*** Information supplied ***
(* ===== verification/GatewayClasses.v ===== *)
(** * Gateway classes ([internal/k8s/reconciler/gatewayclass.go])

    The manager caches the gateway classes it has seen, each with the
    configuration it resolved to and the status of that resolution.  The
    world [W] is the cluster: it is read through [reads] and written through
    [ApiServer]. *)

From S2P Require Import Prelude Errors Json K8s Status GatewayClient Resolver State ApiServer Cluster.

(** The reads of the controller-runtime client in a world. *)
Class ClusterReads (W : Type) : Type := { reads : W → RuntimeClient }.

(** The readings of the time: the [j]-th one for the [i]-th status built. *)
Class Clock (W : Type) : Type := { clock : W → nat → nat → Z }.

Record K8sGatewayClass : Type := mkK8sGatewayClass {
  kgc_status : GatewayClassStatus;
  kgc_class : GatewayClass;
  kgc_config : GatewayClassConfig
}.

Definition NewK8sGatewayClass (class : GatewayClass) : K8sGatewayClass :=
  mkK8sGatewayClass (mkGatewayClassStatus zeroGatewayClassAcceptedStatus) class zeroGatewayClassConfig.

Definition kgc_IsValid (c : K8sGatewayClass) : bool :=
  negb (GatewayClassAcceptedStatus_HasError (gcs_Accepted (kgc_status c))).

(** Recording an invalid reference to the parameters. *)
Definition set_InvalidParameters (message : string) (c : K8sGatewayClass) : K8sGatewayClass :=
  let s := gcs_Accepted (kgc_status c) in
  mkK8sGatewayClass
    (mkGatewayClassStatus (mkGatewayClassAcceptedStatus (Some (ErrString message))
       (GatewayClassAccepted_Waiting s)))
    (kgc_class c) (kgc_config c).

Definition gc_set_Conditions (conditions : list Condition) (gc : GatewayClass) : GatewayClass :=
  mkGatewayClass (gc_Meta gc) (gc_ControllerName gc) (gc_ParametersRef gc) conditions.

Definition kgc_set_Conditions (conditions : list Condition) (c : K8sGatewayClass) : K8sGatewayClass :=
  mkK8sGatewayClass (kgc_status c) (gc_set_Conditions conditions (kgc_class c)) (kgc_config c).

Abbreviation K8sGatewayClasses := (gmap string K8sGatewayClass).

Section classes.
Context {MF : MultierrorFormat} {W : Type} {AP : ApiServer W} {CR : ClusterReads W} {CL : Clock W}.

Definition kgc_Validate (w : W) (c : K8sGatewayClass) : result K8sGatewayClass :=
  match gc_ParametersRef (kgc_class c) with
  | None => Ok c
  | Some ref =>
      if bool_decide (prm_Group ref ≠ APIGroup) || bool_decide (prm_Kind ref ≠ GatewayClassConfigKind)
      then Ok (set_InvalidParameters "unsupported gateway class configuration" c)
      else
        found ← GetGatewayClassConfig (reads w) (mkNamespacedName "" (prm_Name ref));
        match found with
        | None => Ok (set_InvalidParameters "gateway class not found" c)
        | Some found =>
            Ok (mkK8sGatewayClass (mkGatewayClassStatus zeroGatewayClassAcceptedStatus)
                  (kgc_class c) found)
        end
  end.

(** The class object is mutated before the update and restored when it fails. *)
Definition kgc_SyncStatus (w : W) (c : K8sGatewayClass) : W * K8sGatewayClass * option error :=
  let current := gc_Conditions (kgc_class c) in
  let conditions :=
    GatewayClassStatus_Conditions (kgc_status c) (om_Generation (gc_Meta (kgc_class c))) (clock w 0) in
  if negb (ConditionsEqual conditions current) then
    let c := kgc_set_Conditions conditions c in
    match UpdateStatus w (ObjGatewayClass (kgc_class c)) with
    | (w, Some err) => (w, kgc_set_Conditions current c, Some err)
    | (w, None) => (w, c, None)
    end
  else (w, c, None).

Definition GetConfig (g : K8sGatewayClasses) (name : string) : GatewayClassConfig * bool :=
  match g !! name with
  | Some class => if kgc_IsValid class then (kgc_config class, true) else (zeroGatewayClassConfig, false)
  | None => (zeroGatewayClassConfig, false)
  end.

(** The cached class is the object whose status is synced. *)
Definition classes_Upsert (w : W) (g : K8sGatewayClasses) (class : K8sGatewayClass) :
    W * K8sGatewayClasses * option error :=
  let name := om_Name (gc_Meta (kgc_class class)) in
  let version c := om_ResourceVersion (gc_Meta (kgc_class c)) in
  if match g !! name with
     | Some current => ResourceVersionGreater (version current) (version class)
     | None => false
     end
  then (w, g, None)
  else
    let '(w, class, err) := kgc_SyncStatus w class in
    (w, <[name := class]> g, err).

Definition classes_Delete (g : K8sGatewayClasses) (name : string) : K8sGatewayClasses := delete name g.

(** [UpsertGatewayClass] of the manager. *)
Definition upsert_class (w : W) (g : K8sGatewayClasses) (gc : GatewayClass) :
    W * K8sGatewayClasses * option error :=
  match kgc_Validate w (NewK8sGatewayClass gc) with
  | Err err => (w, g, Some err)
  | Ok class => classes_Upsert w g class
  end.

End classes.

(** ** Properties *)

Section properties.
Context {MF : MultierrorFormat} {W : Type} {AP : ApiServer W} {CR : ClusterReads W} {CL : Clock W}.

(** A class update is stale when a newer version is cached. *)
Definition stale_class (g : K8sGatewayClasses) (gc : GatewayClass) : Prop :=
  ∃ current, g !! om_Name (gc_Meta gc) = Some current ∧
    ResourceVersionGreater (om_ResourceVersion (gc_Meta (kgc_class current)))
      (om_ResourceVersion (gc_Meta gc)) = true.

Lemma kgc_Validate_class (w : W) c c' : kgc_Validate w c = Ok c' → kgc_class c' = kgc_class c.
Proof.
  unfold kgc_Validate. destruct (gc_ParametersRef (kgc_class c)) as [ref|]; [|by intros [= <-]].
  destruct (_ || _); [by intros [= <-]|].
  destruct (GetGatewayClassConfig _ _) as [[found|]|]; [by intros [= <-]..|done].
Qed.

(** Syncing the status only touches the conditions. *)
Lemma kgc_SyncStatus_class (w : W) c w' c' err :
  kgc_SyncStatus w c = (w', c', err) →
  kgc_status c' = kgc_status c ∧ kgc_config c' = kgc_config c ∧
  gc_Meta (kgc_class c') = gc_Meta (kgc_class c) ∧
  gc_ControllerName (kgc_class c') = gc_ControllerName (kgc_class c).
Proof.
  unfold kgc_SyncStatus. destruct (negb _); [|by intros [= <- <- <-]].
  destruct (UpdateStatus _ _) as [w1 [e|]]; by intros [= <- <- <-].
Qed.

(** An upsert caches the class it was given, if it changes the cache at all. *)
Lemma upsert_class_cached (w w' : W) g g' gc err :
  upsert_class w g gc = (w', g', err) →
  g' = g ∨ ∃ c, g' = <[om_Name (gc_Meta gc) := c]> g ∧ gc_Meta (kgc_class c) = gc_Meta gc ∧
    gc_ControllerName (kgc_class c) = gc_ControllerName gc.
Proof.
  unfold upsert_class. destruct (kgc_Validate w (NewK8sGatewayClass gc)) as [c|e] eqn:Hval;
    [|intros [= _ <- _]; by left].
  apply kgc_Validate_class in Hval. simpl in Hval. unfold classes_Upsert. rewrite Hval.
  destruct (match g !! _ with Some current => _ | None => false end); [intros [= _ <- _]; by left|].
  destruct (kgc_SyncStatus w c) as [[w1 c1] e1] eqn:Hsync. intros [= _ <- _]. right. exists c1.
  apply kgc_SyncStatus_class in Hsync as (_ & _ & -> & ->). by rewrite Hval.
Qed.

(** What a fresh class resolves to, by the reads of the validation. *)
Lemma kgc_Validate_resolves (w : W) gc controllerName :
  rc_GatewayClass (reads w) (mkNamespacedName "" (om_Name (gc_Meta gc))) = Found gc →
  gc_ControllerName gc = controllerName →
  match kgc_Validate w (NewK8sGatewayClass gc) with
  | Ok c => GetConfigForGatewayClassName (reads w) controllerName (om_Name (gc_Meta gc))
      = Ok (if kgc_IsValid c then (kgc_config c, true) else (zeroGatewayClassConfig, false))
  | Err e => GetConfigForGatewayClassName (reads w) controllerName (om_Name (gc_Meta gc))
      = Err (ErrK8s e)
  end.
Proof.
  intros Hget Hctl. unfold GetConfigForGatewayClassName, GetGatewayClass, kgc_Validate.
  rewrite Hget. cbn [getter kgc_class NewK8sGatewayClass].
  rewrite bool_decide_false by (by intros []).
  destruct (gc_ParametersRef gc) as [ref|]; [|done].
  destruct (_ || _); [done|].
  destruct (GetGatewayClassConfig _ _) as [[found|]|e]; done.
Qed.

(** The cached classes agree with the cluster.  When a class of this
    controller is reconciled, either its parameters could not be read, which
    is an error and leaves the cache as it was, or the cache afterwards answers
    exactly what looking the class up in the cluster does: its configuration,
    or that it cannot be used.  A stale update and other classes change
    nothing. *)
Theorem class_cache_agrees (w w' : W) (g g' : K8sGatewayClasses) (gc : GatewayClass)
    (controllerName : string) err :
  let name := om_Name (gc_Meta gc) in
  upsert_class w g gc = (w', g', err) →
  rc_GatewayClass (reads w) (mkNamespacedName "" name) = Found gc →
  gc_ControllerName gc = controllerName →
  (∀ other, other ≠ name → g' !! other = g !! other) ∧
  match GetConfigForGatewayClassName (reads w) controllerName name with
  | Err e => g' = g ∧ w' = w ∧ ErrK8s <$> err = Some e
  | Ok answer =>
      (stale_class g gc ∧ g' = g ∧ w' = w ∧ err = None) ∨
      (¬ stale_class g gc ∧ GetConfig g' name = answer)
  end.
Proof.
  intros name Hup Hget Hctl. pose proof (kgc_Validate_resolves w gc controllerName Hget Hctl) as Hres.
  unfold upsert_class in Hup.
  destruct (kgc_Validate w (NewK8sGatewayClass gc)) as [c|e] eqn:Hval; fold name in Hres; rewrite Hres.
  2:{ injection Hup as <- <- <-. done. }
  apply kgc_Validate_class in Hval. simpl in Hval. unfold classes_Upsert in Hup.
  rewrite Hval in Hup. fold name in Hup. unfold stale_class. fold name.
  destruct (match g !! name with Some current => _ | None => false end) eqn:Hstale.
  - injection Hup as <- <- <-. split; [done|]. left. split_and!; [|done..].
    destruct (g !! name) as [current|]; [|done]. by exists current.
  - destruct (kgc_SyncStatus w c) as [[w1 c1] e1] eqn:Hsync. injection Hup as <- <- <-.
    apply kgc_SyncStatus_class in Hsync as (Hst & Hcfg & _).
    split; [intros other Hne; by rewrite lookup_insert_ne|]. right. split.
    + intros (current & Hcur & Hgt). by rewrite Hcur, Hgt in Hstale.
    + unfold GetConfig. rewrite lookup_insert_eq. unfold kgc_IsValid. by rewrite Hst, Hcfg.
Qed.

End properties.

(** ** Examples *)

Module ClassExamples.

(** A client that finds one class and one configuration. *)
Definition finding (class : GatewayClass) (config : GatewayClassConfig) : RuntimeClient := {|
  rc_GatewayClassConfig n := if decide (nn_Name n = om_Name (gcc_Meta config)) then Found config else NotFound;
  rc_GatewayClass n := if decide (nn_Name n = om_Name (gc_Meta class)) then Found class else NotFound;
  rc_Gateway _ := NotFound;
  rc_Secret _ := NotFound;
  rc_Service _ := NotFound;
  rc_HTTPRoute _ := NotFound;
  rc_TCPRoute _ := NotFound;
  rc_MeshService _ := NotFound;
  rc_Namespace _ := NotFound;
  rc_Deployment _ := NotFound;
  rc_ListGatewayClasses := Ok [class];
  rc_ListGateways := Ok [];
  rc_ListPods _ := Ok [];
  rc_ListDeployments _ := Ok [];
  rc_ListReferenceGrants _ := Ok [];
  rc_ListReferencePolicies _ := Ok [];
  rc_ListGatewaysIn _ := Ok [];
  rc_ListHTTPRoutes := Ok [];
  rc_ListHTTPRoutesIn _ := Ok [];
  rc_ListTCPRoutes := Ok [];
  rc_ListTCPRoutesIn _ := Ok []
|}.

Definition config : GatewayClassConfig := mkGatewayClassConfig (new_meta "config" "" ∅ ∅) zeroGatewayClassConfigSpec.

Definition class : GatewayClass :=
  mkGatewayClass (mkObjectMeta "class" "" "uid" 1 "5" 0 ∅ ∅ [] [] None) "controller"
    (Some (mkParametersReference APIGroup GatewayClassConfigKind "config")) [].

#[export] Instance class_reads : ClusterReads cluster := {| reads _ := finding class config |}.
#[export] Instance stopped_clock : Clock cluster := {| clock _ _ _ := 0%Z |}.

End ClassExamples.

Import (hints) ClassExamples.

Lemma class_cache_agrees_witness :
  ∃ (w' : cluster) g' err,
    upsert_class (put_object empty_cluster (ObjGatewayClass ClassExamples.class)) ∅ ClassExamples.class
      = (w', g', err) ∧ GetConfig g' "class" = (ClassExamples.config, true).
Proof.
  destruct (upsert_class (put_object empty_cluster (ObjGatewayClass ClassExamples.class)) ∅
    ClassExamples.class) as [[w' g'] err] eqn:Hup.
  exists w', g', err. split; [reflexivity|].
  destruct (class_cache_agrees _ _ _ _ _ "controller" _ Hup eq_refl eq_refl) as [_ H].
  destruct H as [[(current & Hc & _) _]|[_ H]]; [discriminate Hc|exact H].
Defined.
***
=== Exercise ===
Please transcribe the data exactly from its first line. End with the line that contains "(** The reads".

=== Answer to this task ===
(* ===== verification/GatewayClasses.v ===== *)
(** * Gateway classes ([internal/k8s/reconciler/gatewayclass.go])

    The manager caches the gateway classes it has seen, each with the
    configuration it resolved to and the status of that resolution.  The
    world [W] is the cluster: it is read through [reads] and written through
    [ApiServer]. *)

From S2P Require Import Prelude Errors Json K8s Status GatewayClient Resolver State ApiServer Cluster.

(** The reads of the controller-runtime client in a world. *)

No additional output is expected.